Saved data entries
+ + + +

(** * The record pipeline of [net/net.go]

    A shallow embedding of [putRecords], [loadRecords], [isKnown],
    [currentHead], [getRecord] and [getLocalRecords], together with the
    collaborators they call: the blockstore, the DAG service, the logstore,
    the application connector, the broadcast bus and the semaphore pool.

    The collaborators live outside [net.go].  Their mutable parts (blockstore
    contents, log heads, bus) are fields of [State]; their answers (which
    blocks the DAG service can produce, which calls fail and with which
    error, what the connector decides) are the fields of [World].
    [DAGService.Get] is a read: what it fetches is not added to the
    blockstore.  A failing write leaves its store as it was.  [State] also
    keeps the history of the calls that write or that reach the connector,
    so that their order can be stated. *)

From Stdlib Require Import ZArith String List.
From stdpp Require Import base option list gmap strings.

Open Scope string_scope.
Open Scope list_scope.

(** ** Data model *)

(** [cid.Cid]: either [cid.Undef] or a defined content identifier. *)
Inductive Cid := Undef | CidOf (h : N).

#[global] Instance Cid_eq_dec : EqDecision Cid.
Proof. solve_decision. Defined.

#[global] Instance Cid_countable : Countable Cid :=
  inj_countable'
    (λ c, match c with Undef => None | CidOf h => Some h end)
    (λ o, match o with None => Undef | Some h => CidOf h end)
    (λ c, match c with Undef => eq_refl | CidOf _ => eq_refl end).

Definition Defined (c : Cid) : bool :=
  match c with Undef => false | CidOf _ => true end.

Definition Equals (c d : Cid) : bool := bool_decide (c = d).

Definition error := string.
Definition ThreadID := string.   (* thread.ID *)
Definition LogID := string.      (* peer.ID *)
Definition Key := N.             (* sym.Key *)
Definition Identity := string.   (* thread.Libp2pPubKey *)

(** Outcome of a call that returns [(value, error)]. *)
Inductive Result (A : Type) := Ok (a : A) | Err (e : error).
Arguments Ok {A} a.
Arguments Err {A} e.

+ + + +

→ **The task**: From the start of the data to the line that holds "Proof. solve_decision. Defined.", retype each line exactly, with both ends included.

→ **Solved exercise**:
(** * The record pipeline of [net/net.go]

    A shallow embedding of [putRecords], [loadRecords], [isKnown],
    [currentHead], [getRecord] and [getLocalRecords], together with the
    collaborators they call: the blockstore, the DAG service, the logstore,
    the application connector, the broadcast bus and the semaphore pool.

    The collaborators live outside [net.go].  Their mutable parts (blockstore
    contents, log heads, bus) are fields of [State]; their answers (which
    blocks the DAG service can produce, which calls fail and with which
    error, what the connector decides) are the fields of [World].
    [DAGService.Get] is a read: what it fetches is not added to the
    blockstore.  A failing write leaves its store as it was.  [State] also
    keeps the history of the calls that write or that reach the connector,
    so that their order can be stated. *)

From Stdlib Require Import ZArith String List.
From stdpp Require Import base option list gmap strings.

Open Scope string_scope.
Open Scope list_scope.

(** ** Data model *)

(** [cid.Cid]: either [cid.Undef] or a defined content identifier. *)
Inductive Cid := Undef | CidOf (h : N).

#[global] Instance Cid_eq_dec : EqDecision Cid.
Proof. solve_decision. Defined.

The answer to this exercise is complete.